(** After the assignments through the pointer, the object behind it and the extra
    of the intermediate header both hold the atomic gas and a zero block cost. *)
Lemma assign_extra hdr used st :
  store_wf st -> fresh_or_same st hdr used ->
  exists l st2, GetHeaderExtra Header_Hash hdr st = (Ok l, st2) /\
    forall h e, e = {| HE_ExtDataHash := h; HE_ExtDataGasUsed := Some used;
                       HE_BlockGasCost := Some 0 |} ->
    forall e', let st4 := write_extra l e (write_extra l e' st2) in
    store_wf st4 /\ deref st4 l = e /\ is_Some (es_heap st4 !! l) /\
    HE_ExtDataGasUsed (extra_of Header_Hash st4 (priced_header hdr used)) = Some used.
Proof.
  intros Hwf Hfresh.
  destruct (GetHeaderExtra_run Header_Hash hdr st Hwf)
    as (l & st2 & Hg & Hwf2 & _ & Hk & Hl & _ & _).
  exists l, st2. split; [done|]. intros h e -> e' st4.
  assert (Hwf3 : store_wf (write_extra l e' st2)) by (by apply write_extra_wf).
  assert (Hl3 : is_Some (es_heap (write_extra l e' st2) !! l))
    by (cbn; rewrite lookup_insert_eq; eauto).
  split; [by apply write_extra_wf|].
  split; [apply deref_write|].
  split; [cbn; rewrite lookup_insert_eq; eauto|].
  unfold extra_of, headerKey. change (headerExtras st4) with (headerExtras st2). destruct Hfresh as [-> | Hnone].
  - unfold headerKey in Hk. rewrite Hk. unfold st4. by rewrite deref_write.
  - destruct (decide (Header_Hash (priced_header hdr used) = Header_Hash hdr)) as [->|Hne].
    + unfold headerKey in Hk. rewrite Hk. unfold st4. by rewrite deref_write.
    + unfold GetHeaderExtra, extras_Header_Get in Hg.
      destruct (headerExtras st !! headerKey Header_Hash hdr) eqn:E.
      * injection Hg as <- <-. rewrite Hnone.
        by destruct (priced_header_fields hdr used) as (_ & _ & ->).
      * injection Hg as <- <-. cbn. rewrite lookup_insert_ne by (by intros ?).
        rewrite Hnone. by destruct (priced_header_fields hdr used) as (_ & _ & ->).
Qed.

-=-=-=-=-

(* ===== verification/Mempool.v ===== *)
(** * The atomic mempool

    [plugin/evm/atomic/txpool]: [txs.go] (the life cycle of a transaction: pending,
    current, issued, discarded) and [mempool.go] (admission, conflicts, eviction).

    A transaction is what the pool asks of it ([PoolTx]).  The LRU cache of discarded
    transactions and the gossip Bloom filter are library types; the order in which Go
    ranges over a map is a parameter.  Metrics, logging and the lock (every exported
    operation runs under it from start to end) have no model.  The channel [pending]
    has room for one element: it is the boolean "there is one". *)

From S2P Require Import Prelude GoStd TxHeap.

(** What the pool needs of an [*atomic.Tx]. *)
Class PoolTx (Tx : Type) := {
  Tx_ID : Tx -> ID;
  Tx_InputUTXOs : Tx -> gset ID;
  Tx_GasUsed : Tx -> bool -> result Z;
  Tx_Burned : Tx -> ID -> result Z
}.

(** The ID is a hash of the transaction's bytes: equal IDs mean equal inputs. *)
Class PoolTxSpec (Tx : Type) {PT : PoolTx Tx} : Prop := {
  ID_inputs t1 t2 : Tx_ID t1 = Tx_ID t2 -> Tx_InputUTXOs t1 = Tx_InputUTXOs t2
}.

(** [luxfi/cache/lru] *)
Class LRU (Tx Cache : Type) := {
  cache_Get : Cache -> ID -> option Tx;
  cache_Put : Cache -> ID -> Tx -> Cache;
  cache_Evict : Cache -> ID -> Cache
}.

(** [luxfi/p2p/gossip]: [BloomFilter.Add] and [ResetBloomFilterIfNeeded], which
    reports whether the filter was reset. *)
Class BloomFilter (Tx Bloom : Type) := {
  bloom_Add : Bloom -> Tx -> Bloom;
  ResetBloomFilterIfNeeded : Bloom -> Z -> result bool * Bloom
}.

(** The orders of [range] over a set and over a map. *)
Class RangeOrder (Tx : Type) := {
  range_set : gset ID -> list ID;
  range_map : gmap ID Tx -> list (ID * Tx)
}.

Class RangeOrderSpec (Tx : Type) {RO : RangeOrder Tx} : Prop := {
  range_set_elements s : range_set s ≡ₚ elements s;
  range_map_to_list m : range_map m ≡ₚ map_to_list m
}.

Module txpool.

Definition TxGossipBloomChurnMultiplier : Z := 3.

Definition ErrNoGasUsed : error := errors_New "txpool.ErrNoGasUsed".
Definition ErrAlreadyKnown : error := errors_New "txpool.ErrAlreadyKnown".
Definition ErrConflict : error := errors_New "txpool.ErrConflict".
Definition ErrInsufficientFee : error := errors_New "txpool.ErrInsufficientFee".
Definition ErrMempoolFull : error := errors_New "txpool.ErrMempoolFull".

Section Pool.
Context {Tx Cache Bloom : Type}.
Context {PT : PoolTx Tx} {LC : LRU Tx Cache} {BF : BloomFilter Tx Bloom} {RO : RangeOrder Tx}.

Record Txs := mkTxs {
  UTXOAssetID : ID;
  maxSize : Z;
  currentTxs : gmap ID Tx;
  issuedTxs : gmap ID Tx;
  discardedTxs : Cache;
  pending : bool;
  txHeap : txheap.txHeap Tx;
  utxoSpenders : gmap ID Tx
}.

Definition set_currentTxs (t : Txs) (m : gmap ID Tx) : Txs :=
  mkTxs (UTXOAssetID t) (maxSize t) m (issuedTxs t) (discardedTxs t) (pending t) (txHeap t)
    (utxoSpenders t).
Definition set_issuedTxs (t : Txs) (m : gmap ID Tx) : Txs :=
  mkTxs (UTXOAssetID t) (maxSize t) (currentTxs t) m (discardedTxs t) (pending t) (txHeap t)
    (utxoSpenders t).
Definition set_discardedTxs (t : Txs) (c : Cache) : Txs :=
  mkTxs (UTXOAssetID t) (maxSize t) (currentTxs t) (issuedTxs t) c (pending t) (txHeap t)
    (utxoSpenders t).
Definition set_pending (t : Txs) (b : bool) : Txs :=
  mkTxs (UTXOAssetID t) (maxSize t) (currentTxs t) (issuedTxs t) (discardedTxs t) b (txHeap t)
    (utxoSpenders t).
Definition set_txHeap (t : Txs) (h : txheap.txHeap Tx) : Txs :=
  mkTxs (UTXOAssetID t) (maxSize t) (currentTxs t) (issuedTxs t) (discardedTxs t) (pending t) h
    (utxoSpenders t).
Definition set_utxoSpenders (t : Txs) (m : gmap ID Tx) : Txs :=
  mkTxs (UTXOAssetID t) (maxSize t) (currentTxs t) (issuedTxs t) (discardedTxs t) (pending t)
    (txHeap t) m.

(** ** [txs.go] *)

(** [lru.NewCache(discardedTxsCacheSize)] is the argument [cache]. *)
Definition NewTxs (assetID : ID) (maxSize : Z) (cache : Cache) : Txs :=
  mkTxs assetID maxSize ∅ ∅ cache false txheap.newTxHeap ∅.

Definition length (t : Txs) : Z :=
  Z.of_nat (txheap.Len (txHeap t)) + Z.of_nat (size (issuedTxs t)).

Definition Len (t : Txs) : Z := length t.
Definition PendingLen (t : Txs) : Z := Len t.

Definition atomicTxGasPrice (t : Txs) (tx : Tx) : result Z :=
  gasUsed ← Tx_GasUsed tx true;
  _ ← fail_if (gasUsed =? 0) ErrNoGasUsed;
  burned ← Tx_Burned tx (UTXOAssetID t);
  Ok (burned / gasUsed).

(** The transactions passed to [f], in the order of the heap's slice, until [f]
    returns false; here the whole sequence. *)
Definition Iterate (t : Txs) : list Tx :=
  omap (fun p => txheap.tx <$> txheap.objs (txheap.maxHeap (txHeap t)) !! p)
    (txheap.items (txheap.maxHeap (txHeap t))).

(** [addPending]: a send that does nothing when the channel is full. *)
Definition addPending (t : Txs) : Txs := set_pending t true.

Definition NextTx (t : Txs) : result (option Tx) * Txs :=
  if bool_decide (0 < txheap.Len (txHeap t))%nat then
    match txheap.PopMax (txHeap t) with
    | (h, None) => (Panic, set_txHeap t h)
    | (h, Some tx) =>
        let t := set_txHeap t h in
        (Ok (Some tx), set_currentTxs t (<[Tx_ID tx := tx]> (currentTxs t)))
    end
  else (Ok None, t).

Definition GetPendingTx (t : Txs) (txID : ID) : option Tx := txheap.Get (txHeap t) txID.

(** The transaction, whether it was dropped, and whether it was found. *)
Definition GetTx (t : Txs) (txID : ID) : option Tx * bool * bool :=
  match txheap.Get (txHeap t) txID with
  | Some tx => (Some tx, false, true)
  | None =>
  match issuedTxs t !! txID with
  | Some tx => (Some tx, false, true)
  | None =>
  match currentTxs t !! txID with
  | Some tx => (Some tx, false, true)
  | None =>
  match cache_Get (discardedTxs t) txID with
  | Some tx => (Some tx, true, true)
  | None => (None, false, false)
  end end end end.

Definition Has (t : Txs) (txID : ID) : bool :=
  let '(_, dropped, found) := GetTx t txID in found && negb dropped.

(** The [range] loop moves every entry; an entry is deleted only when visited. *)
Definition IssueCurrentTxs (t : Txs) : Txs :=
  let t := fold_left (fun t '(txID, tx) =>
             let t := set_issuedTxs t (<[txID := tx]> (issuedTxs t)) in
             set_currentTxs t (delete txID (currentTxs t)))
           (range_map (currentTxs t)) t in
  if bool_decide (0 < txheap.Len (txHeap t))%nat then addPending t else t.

-=-=-=-=-

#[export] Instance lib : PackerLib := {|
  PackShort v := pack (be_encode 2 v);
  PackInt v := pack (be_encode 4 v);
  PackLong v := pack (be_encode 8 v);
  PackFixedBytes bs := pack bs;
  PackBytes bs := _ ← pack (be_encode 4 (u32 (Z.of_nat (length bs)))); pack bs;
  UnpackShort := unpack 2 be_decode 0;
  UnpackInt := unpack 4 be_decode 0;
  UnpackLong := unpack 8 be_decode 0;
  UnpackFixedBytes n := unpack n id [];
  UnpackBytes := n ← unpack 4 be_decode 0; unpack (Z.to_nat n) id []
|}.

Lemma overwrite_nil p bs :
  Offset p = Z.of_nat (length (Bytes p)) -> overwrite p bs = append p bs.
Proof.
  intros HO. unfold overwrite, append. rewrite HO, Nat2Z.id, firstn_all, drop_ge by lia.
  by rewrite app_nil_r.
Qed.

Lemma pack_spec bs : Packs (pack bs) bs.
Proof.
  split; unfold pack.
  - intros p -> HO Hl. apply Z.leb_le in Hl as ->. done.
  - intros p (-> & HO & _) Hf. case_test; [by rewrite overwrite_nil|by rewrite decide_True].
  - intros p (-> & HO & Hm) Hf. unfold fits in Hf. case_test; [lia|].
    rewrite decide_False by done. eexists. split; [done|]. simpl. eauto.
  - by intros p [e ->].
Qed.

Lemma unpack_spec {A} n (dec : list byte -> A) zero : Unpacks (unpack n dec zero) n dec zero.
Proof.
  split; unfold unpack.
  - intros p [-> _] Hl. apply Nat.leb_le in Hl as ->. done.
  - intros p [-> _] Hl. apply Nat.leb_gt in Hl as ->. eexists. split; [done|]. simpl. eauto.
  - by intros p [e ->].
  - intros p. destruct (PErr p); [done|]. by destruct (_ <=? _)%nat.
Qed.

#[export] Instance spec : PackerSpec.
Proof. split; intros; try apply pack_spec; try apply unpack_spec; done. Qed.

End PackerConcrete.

-=-=-=-=-

Say how many lines in the records hold the string "Class", please, and add no other words.

6